Records supplied:
(** ** Opening a session *)

(** X7. [start] in an Idle session asks the pool for a connection and
    sends BEGIN on it.  If the pool refuses, the call throws and nothing
    else happened.  If BEGIN is refused, the call throws, the session
    stays Idle, yet the connection is kept in [sessionClient] and is not
    released.  If both succeed, the session is Active on that connection
    with an empty history and a zero counter, whatever the role. *)
Theorem start_from_idle (E : Env) (checkpointId : option Z) (m : Machine) :
  Idle (session m) ->
  match pool_connect E (calls m) with
  | Failed detail =>
      checkpointTool E Start checkpointId m
      = (Throw (DriverError detail),
         {| session := session m; calls := calls m ++ [PoolConnect];
            logs := logs m |})
  | Ok c =>
      match client_query E (calls m ++ [PoolConnect]) c "BEGIN" with
      | Failed detail =>
          checkpointTool E Start checkpointId m
          = (Throw (DriverError detail),
             {| session := set_sessionClient (Some c) (session m);
                calls := calls m ++ [PoolConnect; ClientQuery c "BEGIN"];
                logs := logs m |})
      | Ok _ =>
          exists r,
            checkpointTool E Start checkpointId m
            = (Return r,
               {| session := {| sessionClient := Some c;
                                checkpointMode := true;
                                checkpointHistory := [];
                                checkpointCounter := 0 |};
                  calls := calls m ++ [PoolConnect; ClientQuery c "BEGIN"];
                  logs := logs m |})
      end
  end.
Proof.
  unfold Idle. intros Hmode. unfold checkpointTool. step_monad.
  rewrite Hmode.
  destruct (pool_connect E (calls m)) as [c|detail]; cbn [await];
    [|reflexivity].
  destruct (client_query E _ c "BEGIN") as [result|detail]; cbn [await];
    rewrite <- app_assoc; cbn [app]; [|reflexivity].
  eexists. reflexivity.
Qed.

Lemma start_from_idle_witness :
  Idle (session initialMachine)
  /\ checkpointTool (refusingEnv "BEGIN" false) Start None initialMachine
     = (Throw (DriverError "statement refused"),
        {| session := set_sessionClient (Some 0%nat) initialSession;
           calls := [PoolConnect; ClientQuery 0%nat "BEGIN"];
           logs := [] |}).
Proof.
  split; [reflexivity|].
  exact (start_from_idle (refusingEnv "BEGIN" false) None initialMachine
           eq_refl).
Defined.

(** X10. When the pool refuses the connection of a permitted query in
    normal mode, the call throws the pool's error; no statement is sent,
    nothing is released and the session variables are untouched. *)
Theorem idle_query_without_connection
  (E : Env) (config : Config) (sql : string) (m : Machine) (detail : string) :
  permitted config sql = true ->
  Idle (session m) ->
  pool_connect E (calls m) = Failed detail ->
  queryTool E config sql m
  = (Throw (DriverError detail),
     {| session := session m; calls := calls m ++ [PoolConnect];
        logs := logs m ++ [LoggerInfo "Executing SQL query" sql] |}).
Proof.
  unfold permitted, Idle. intros Hgate Hmode Hpool.
  unfold queryTool, checkPermissions, grantedPrivileges.
  rewrite Hgate. step_monad. rewrite Hmode. cbn [calls].
  now rewrite Hpool.
Qed.

Lemma idle_query_without_connection_witness :
  permitted adminConfig "select 1" = true
  /\ queryTool exhaustedEnv adminConfig "select 1" initialMachine
     = (Throw (DriverError "pool exhausted"),
        {| session := initialSession; calls := [PoolConnect];
           logs := [LoggerInfo "Executing SQL query" "select 1"] |}).
Proof.
  split; [reflexivity|].
  apply (idle_query_without_connection exhaustedEnv adminConfig "select 1"
           initialMachine "pool exhausted"); reflexivity.
Defined.

(** ** The [tables] resource *)

(** X11. The [tables] resource never looks at the session or at the role:
    in any state it takes a connection of its own from the pool, sends its
    one fixed query and releases the connection, whether the query
    succeeded or not.  It returns the table names one per line, or throws
    the driver's error; the session variables are untouched.  When the
    pool refuses, it throws and sends nothing. *)
Theorem tables_resource_releases
  (E : Env) (table_name : Row -> SqlText) (href : string) (m : Machine) :
  match pool_connect E (calls m) with
  | Failed detail =>
      tablesResource E table_name href m
      = (Throw (DriverError detail),
         {| session := session m; calls := calls m ++ [PoolConnect];
            logs := logs m |})
  | Ok c =>
      exists out,
        tablesResource E table_name href m
        = (out,
           {| session := session m;
              calls := calls m ++ [PoolConnect; ClientQuery c tablesQuery;
                                   ClientRelease c];
              logs := logs m |})
        /\ match client_query E (calls m ++ [PoolConnect]) c tablesQuery with
           | Failed detail => out = Throw (DriverError detail)
           | Ok result =>
               out = Return
                       {| rc_uri := href; rc_mimeType := "text/plain";
                          rc_text :=
                            join newline
                                 (map (fun row => joinElement (table_name row))
                                      (rows result)) |}
           end
  end.
Proof.
  unfold tablesResource. step_monad.
  destruct (pool_connect E (calls m)) as [c|detail]; cbn [await];
    [|reflexivity].
  destruct (client_query E _ c tablesQuery) as [result|detail]; cbn [await];
    cbn [session calls logs]; rewrite <- !app_assoc; cbn [app];
    eexists; split; reflexivity.
Qed.
(** * NDV panel layout: the allocation engine of [useNdvLayout.ts]

    A shallow embedding of
    [packages/frontend/editor-ui/src/features/ndv/panel/composables/useNdvLayout.ts]
    and the properties its specification states about it.

    Number model.  A JavaScript [number] is modelled as an extended rational:
    [NaN], the two infinities, and the finite values as exact rationals.
    Arithmetic on finite values is exact: rounding, overflow to infinity and
    the sign of zero are not modelled, so an equality the specification states
    "within floating-point tolerance" is an equality of rationals here
    ([num_eq]).  The special values follow IEEE 754: an operation on [NaN] is
    [NaN], [0/0] and [Infinity - Infinity] are [NaN], every comparison with
    [NaN] is false, and [Math.max] returns [NaN] as soon as one argument is.

    Range.  Doubles and rationals agree up to rounding only while no
    intermediate value overflows and no term swamps another, so a statement
    about the values that [safePanelWidth] or [defaultPanelSize] compute is
    made for a container width that is unusable or at least one pixel
    ([widthInRange]) and for candidates whose finite components are at most
    [candidateBound] ([candidateInRange]). *)

From Stdlib Require Import QArith Lqa Bool.
From stdpp Require Import gmap strings.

The task:
Restate every entry above word for word.

Written solution:
(** ** Opening a session *)

(** X7. [start] in an Idle session asks the pool for a connection and
    sends BEGIN on it.  If the pool refuses, the call throws and nothing
    else happened.  If BEGIN is refused, the call throws, the session
    stays Idle, yet the connection is kept in [sessionClient] and is not
    released.  If both succeed, the session is Active on that connection
    with an empty history and a zero counter, whatever the role. *)
Theorem start_from_idle (E : Env) (checkpointId : option Z) (m : Machine) :
  Idle (session m) ->
  match pool_connect E (calls m) with
  | Failed detail =>
      checkpointTool E Start checkpointId m
      = (Throw (DriverError detail),
         {| session := session m; calls := calls m ++ [PoolConnect];
            logs := logs m |})
  | Ok c =>
      match client_query E (calls m ++ [PoolConnect]) c "BEGIN" with
      | Failed detail =>
          checkpointTool E Start checkpointId m
          = (Throw (DriverError detail),
             {| session := set_sessionClient (Some c) (session m);
                calls := calls m ++ [PoolConnect; ClientQuery c "BEGIN"];
                logs := logs m |})
      | Ok _ =>
          exists r,
            checkpointTool E Start checkpointId m
            = (Return r,
               {| session := {| sessionClient := Some c;
                                checkpointMode := true;
                                checkpointHistory := [];
                                checkpointCounter := 0 |};
                  calls := calls m ++ [PoolConnect; ClientQuery c "BEGIN"];
                  logs := logs m |})
      end
  end.
Proof.
  unfold Idle. intros Hmode. unfold checkpointTool. step_monad.
  rewrite Hmode.
  destruct (pool_connect E (calls m)) as [c|detail]; cbn [await];
    [|reflexivity].
  destruct (client_query E _ c "BEGIN") as [result|detail]; cbn [await];
    rewrite <- app_assoc; cbn [app]; [|reflexivity].
  eexists. reflexivity.
Qed.

Lemma start_from_idle_witness :
  Idle (session initialMachine)
  /\ checkpointTool (refusingEnv "BEGIN" false) Start None initialMachine
     = (Throw (DriverError "statement refused"),
        {| session := set_sessionClient (Some 0%nat) initialSession;
           calls := [PoolConnect; ClientQuery 0%nat "BEGIN"];
           logs := [] |}).
Proof.
  split; [reflexivity|].
  exact (start_from_idle (refusingEnv "BEGIN" false) None initialMachine
           eq_refl).
Defined.

(** X10. When the pool refuses the connection of a permitted query in
    normal mode, the call throws the pool's error; no statement is sent,
    nothing is released and the session variables are untouched. *)
Theorem idle_query_without_connection
  (E : Env) (config : Config) (sql : string) (m : Machine) (detail : string) :
  permitted config sql = true ->
  Idle (session m) ->
  pool_connect E (calls m) = Failed detail ->
  queryTool E config sql m
  = (Throw (DriverError detail),
     {| session := session m; calls := calls m ++ [PoolConnect];
        logs := logs m ++ [LoggerInfo "Executing SQL query" sql] |}).
Proof.
  unfold permitted, Idle. intros Hgate Hmode Hpool.
  unfold queryTool, checkPermissions, grantedPrivileges.
  rewrite Hgate. step_monad. rewrite Hmode. cbn [calls].
  now rewrite Hpool.
Qed.

Lemma idle_query_without_connection_witness :
  permitted adminConfig "select 1" = true
  /\ queryTool exhaustedEnv adminConfig "select 1" initialMachine
     = (Throw (DriverError "pool exhausted"),
        {| session := initialSession; calls := [PoolConnect];
           logs := [LoggerInfo "Executing SQL query" "select 1"] |}).
Proof.
  split; [reflexivity|].
  apply (idle_query_without_connection exhaustedEnv adminConfig "select 1"
           initialMachine "pool exhausted"); reflexivity.
Defined.

(** ** The [tables] resource *)

(** X11. The [tables] resource never looks at the session or at the role:
    in any state it takes a connection of its own from the pool, sends its
    one fixed query and releases the connection, whether the query
    succeeded or not.  It returns the table names one per line, or throws
    the driver's error; the session variables are untouched.  When the
    pool refuses, it throws and sends nothing. *)
Theorem tables_resource_releases
  (E : Env) (table_name : Row -> SqlText) (href : string) (m : Machine) :
  match pool_connect E (calls m) with
  | Failed detail =>
      tablesResource E table_name href m
      = (Throw (DriverError detail),
         {| session := session m; calls := calls m ++ [PoolConnect];
            logs := logs m |})
  | Ok c =>
      exists out,
        tablesResource E table_name href m
        = (out,
           {| session := session m;
              calls := calls m ++ [PoolConnect; ClientQuery c tablesQuery;
                                   ClientRelease c];
              logs := logs m |})
        /\ match client_query E (calls m ++ [PoolConnect]) c tablesQuery with
           | Failed detail => out = Throw (DriverError detail)
           | Ok result =>
               out = Return
                       {| rc_uri := href; rc_mimeType := "text/plain";
                          rc_text :=
                            join newline
                                 (map (fun row => joinElement (table_name row))
                                      (rows result)) |}
           end
  end.
Proof.
  unfold tablesResource. step_monad.
  destruct (pool_connect E (calls m)) as [c|detail]; cbn [await];
    [|reflexivity].
  destruct (client_query E _ c tablesQuery) as [result|detail]; cbn [await];
    cbn [session calls logs]; rewrite <- !app_assoc; cbn [app];
    eexists; split; reflexivity.
Qed.
(** * NDV panel layout: the allocation engine of [useNdvLayout.ts]

    A shallow embedding of
    [packages/frontend/editor-ui/src/features/ndv/panel/composables/useNdvLayout.ts]
    and the properties its specification states about it.

    Number model.  A JavaScript [number] is modelled as an extended rational:
    [NaN], the two infinities, and the finite values as exact rationals.
    Arithmetic on finite values is exact: rounding, overflow to infinity and
    the sign of zero are not modelled, so an equality the specification states
    "within floating-point tolerance" is an equality of rationals here
    ([num_eq]).  The special values follow IEEE 754: an operation on [NaN] is
    [NaN], [0/0] and [Infinity - Infinity] are [NaN], every comparison with
    [NaN] is false, and [Math.max] returns [NaN] as soon as one argument is.

    Range.  Doubles and rationals agree up to rounding only while no
    intermediate value overflows and no term swamps another, so a statement
    about the values that [safePanelWidth] or [defaultPanelSize] compute is
    made for a container width that is unusable or at least one pixel
    ([widthInRange]) and for candidates whose finite components are at most
    [candidateBound] ([candidateInRange]). *)

From Stdlib Require Import QArith Lqa Bool.
From stdpp Require Import gmap strings.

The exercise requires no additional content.